Exercise aim ->
Only one stretch of the data is wanted: the line containing "Hypothesis head : HeadDriven", the line containing "induction ss as", and every line between them, copied exactly.

Records drawn from a dataset:

(** ** Hooks driven by their first dependency, under React's comparison *)

Lemma reactInputsEqual_head (a b : JsVal) (l l' : list JsVal) :
  reactInputsEqual (a :: l) (b :: l') = true -> a = b.
Proof.
  simpl. intro H. apply andb_prop in H. now apply objectIs_eq.
Qed.

Lemma reactInputsEqual_head_neq (a b : JsVal) (l l' : list JsVal) :
  a <> b -> reactInputsEqual (a :: l) (b :: l') = false.
Proof.
  intro Hne. destruct (reactInputsEqual (a :: l) (b :: l')) eqn:E; [| reflexivity].
  apply reactInputsEqual_head in E. contradiction.
Qed.

Section HeadDep.

Context {Opts : Type}.
Variable f : Factory Opts.
Variable d : Opts -> JsVal.
Variable path : Opts -> option string.
Hypothesis hook_ok : WellBehaved (f_hook f).
Hypothesis head : HeadDriven (f_hook f) d path.

Lemma headInv_reached (ss : list (Step Opts)) :
  HeadInv d path (reached reactInputsEqual f ss).
Proof.
  destruct head as [Hd [Hp Hsub]].
  induction ss as [| s ss IH] using rev_ind; [exact I |].
  pose proof (reached_inv reactInputsEqual f hook_ok ss) as [Hw _ _].
  rewrite reached_snoc. destruct s as [o | h v |]; unfold step.
  - destruct (render_cases reactInputsEqual (f_hook f) o
                (reached reactInputsEqual f ss)) as [[Ha [i [Hi ->]]] | [_ ->]].
    + destruct (reached reactInputsEqual f ss) as [w inst]. cbn [fst snd] in *.
      subst inst. unfold HeadInv in *. cbn [fst snd] in *.
      destruct IH as [o' [rest' [Hd' Hc]]].
      destruct (Hd o (closureInitialValueCopy w) (option_map hookState (Some i)))
        as [rest Hr].
      unfold activates in Ha. cbn [fst snd] in Ha. apply negb_false_iff in Ha.
      cbn [option_map] in Hr. rewrite Hr, Hd' in Ha.
      apply reactInputsEqual_head in Ha.
      exists o, rest. split; [exact Hr |]. rewrite (Hp o o' Ha).
      destruct (path o') as [q |]; [| exact Hc].
      now apply (holdsPath_cell q _ w i).
    + destruct (subscriptions_after_cleanup (reached reactInputsEqual f ss)
                  (r_initialValueCopy
                     (f_hook f o
                        (closureInitialValueCopy (fst (reached reactInputsEqual f ss)))
                        (option_map hookState (snd (reached reactInputsEqual f ss)))))
                  Hw) as [Hs _].
      destruct (effect_holds (f_hook f) path o
                  (closureInitialValueCopy (fst (reached reactInputsEqual f ss)))
                  (r_state
                     (f_hook f o
                        (closureInitialValueCopy (fst (reached reactInputsEqual f ss)))
                        (option_map hookState (snd (reached reactInputsEqual f ss)))))
                  (option_map hookState (snd (reached reactInputsEqual f ss)))
                  _ Hsub Hs) as [cl [w1 [-> [_ Hh]]]].
      unfold HeadInv. cbn [fst snd effectDeps effectCleanup].
      destruct (Hd o (closureInitialValueCopy (fst (reached reactInputsEqual f ss)))
                  (option_map hookState (snd (reached reactInputsEqual f ss))))
        as [rest Hr].
      exists o, rest. split; [exact Hr |].
      destruct (path o); [exact Hh | exact (proj1 Hh)].
  - destruct (reached reactInputsEqual f ss) as [w [i |]]; unfold notify;
      destruct (findSubscription h w); exact IH.
  - now destruct (reached reactInputsEqual f ss) as [w [i |]].
Qed.

(** The instance right after a call with [o]. *)
Lemma head_after_render (ss : list (Step Opts)) (o : Opts) :
  exists w i,
    reached reactInputsEqual f (ss ++ [Render o]) = (w, Some i) /\
    (exists rest, effectDeps i = d o :: rest) /\
    match path o with
    | None => liveHandle (Some i) = None /\ subscriptions w = []
    | Some q => HoldsPath q (w, Some i)
    end.
Proof.
  pose proof (headInv_reached (ss ++ [Render o])) as Hk.
  pose proof (reached_inv reactInputsEqual f hook_ok (ss ++ [Render o])) as [Hw _ _].
  destruct head as [Hd [Hp _]].
  rewrite reached_snoc in *. unfold step in *.
  destruct (render_deps reactInputsEqual (f_hook f) o (reached reactInputsEqual f ss))
    as [w [i [E [Hdeps _]]]].
  rewrite E in *. exists w, i. split; [reflexivity |].
  destruct (Hd o (closureInitialValueCopy (fst (reached reactInputsEqual f ss)))
              (option_map hookState (snd (reached reactInputsEqual f ss))))
    as [rest Hr].
  rewrite Hr in Hdeps. split; [eauto |].
  unfold HeadInv in Hk. cbn [fst snd] in Hk, Hw.
  destruct Hk as [o' [rest' [Hd' Hc]]].
  rewrite Hdeps in Hd'. injection Hd' as Hkey _.
  rewrite (Hp o o' Hkey).
  destruct (path o'); [exact Hc |].
  assert (Hl : liveHandle (Some i) = None) by (cbn; now rewrite Hc).
  split; [exact Hl |]. rewrite Hl in Hw. exact (wi_store _ _ Hw).
Qed.

Lemma head_change_activates (ss : list (Step Opts)) (o1 o2 : Opts) :
  d o1 <> d o2 ->
  activates reactInputsEqual (f_hook f) o2
    (reached reactInputsEqual f (ss ++ [Render o1])) = true.
Proof.
  intro Hne. destruct (head_after_render ss o1) as [w [i [-> [[rest Hr] _]]]].
  destruct head as [Hd _].
  unfold activates. cbn [fst snd]. rewrite Hr.
  destruct (Hd o2 (closureInitialValueCopy w) (Some (hookState i))) as [rest2 ->].
  rewrite reactInputsEqual_head_neq; [reflexivity | congruence].
Qed.

(** The calls a change of the first dependency adds. *)
Lemma head_change_trace (events : Opts -> nat -> list Event)
      (ss : list (Step Opts)) (o1 o2 : Opts) :
  (forall o cell slot w,
      trace (snd (r_effect (f_hook f o cell slot) w)) =
      trace w ++ events o (nextHandle w)) ->
  d o1 <> d o2 ->
  trace (fst (reached reactInputsEqual f (ss ++ [Render o1; Render o2]))) =
  trace (fst (reached reactInputsEqual f (ss ++ [Render o1]))) ++
  cleanupEvents (liveHandle (snd (reached reactInputsEqual f (ss ++ [Render o1])))) ++
  events o2 (nextHandle (fst (reached reactInputsEqual f (ss ++ [Render o1])))).
Proof.
  intros Hev Hne.
  change [Render o1; Render o2] with ([Render o1] ++ [Render o2]).
  rewrite app_assoc, reached_snoc. unfold step.
  rewrite (render_trace reactInputsEqual (f_hook f) events o2 _ (Hev o2)).
  now rewrite (head_change_activates ss o1 o2 Hne).
Qed.

End HeadDep.

(** ** Where each hook subscribes *)

Lemma createStateHook_subscribesTo (o : StateHookOptions) :
  SubscribesTo (f_hook (createStateHook o)) (fun _ => Some (property o)).
Proof.
  intros opts cell slot w. eexists. simpl. rewrite nextHandle_callFn.
  destruct (match invokeAction opts with Some b => b | None => true end);
    [destruct (actionFn (action o)) |]; simpl; repeat split.
Qed.

Lemma createKeyedStateHook_subscribesTo (o : StateHookOptions) :
  SubscribesTo (f_hook (createKeyedStateHook o))
    (fun opts : KeyedHookOptions => keyedPath (property o) (key opts)).
Proof.
  intros opts cell slot w. unfold keyedPath.
  destruct (key opts) as [k |] eqn:Hk.
  - apply (keyed_effect_key o opts k cell slot w Hk).
  - apply (keyed_effect_nokey o opts cell slot w Hk).
Qed.

Lemma legacy_scopedStateHook_subscribesTo (prop : string) :
  SubscribesTo (Legacy.scopedStateHook prop) (fun _ => Some prop).
Proof. intros opts cell slot w. eexists. simpl. repeat split. Qed.

Lemma legacy_curriedStateHook_subscribesTo :
  SubscribesTo Legacy.curriedStateHook (fun property => Some property).
Proof. intros property cell slot w. eexists. simpl. repeat split. Qed.

Lemma legacy_createKeyedStateHook_subscribesTo (invoke : nat) (parentProp : string) :
  SubscribesTo (f_hook (Legacy.createKeyedStateHook invoke parentProp))
    (keyedPath parentProp).
Proof.
  intros [k |] cell slot w; simpl; [eexists |]; repeat split.
Qed.

Lemma legacy_createWrappedStateHook_subscribesTo (invoke : nat) (prop : string) :
  SubscribesTo (f_hook (Legacy.createWrappedStateHook invoke prop)) (fun _ => Some prop).
Proof. intros param cell slot w. eexists. simpl. repeat split. Qed.

Lemma keyedPath_keyVal (prop : string) (k k' : option Key) :
  keyVal k = keyVal k' -> keyedPath prop k = keyedPath prop k'.
Proof. intro H. now rewrite (keyVal_inj k k' H). Qed.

Answer section ->
Hypothesis head : HeadDriven (f_hook f) d path.

Lemma headInv_reached (ss : list (Step Opts)) :
  HeadInv d path (reached reactInputsEqual f ss).
Proof.
  destruct head as [Hd [Hp Hsub]].
  induction ss as [| s ss IH] using rev_ind; [exact I |].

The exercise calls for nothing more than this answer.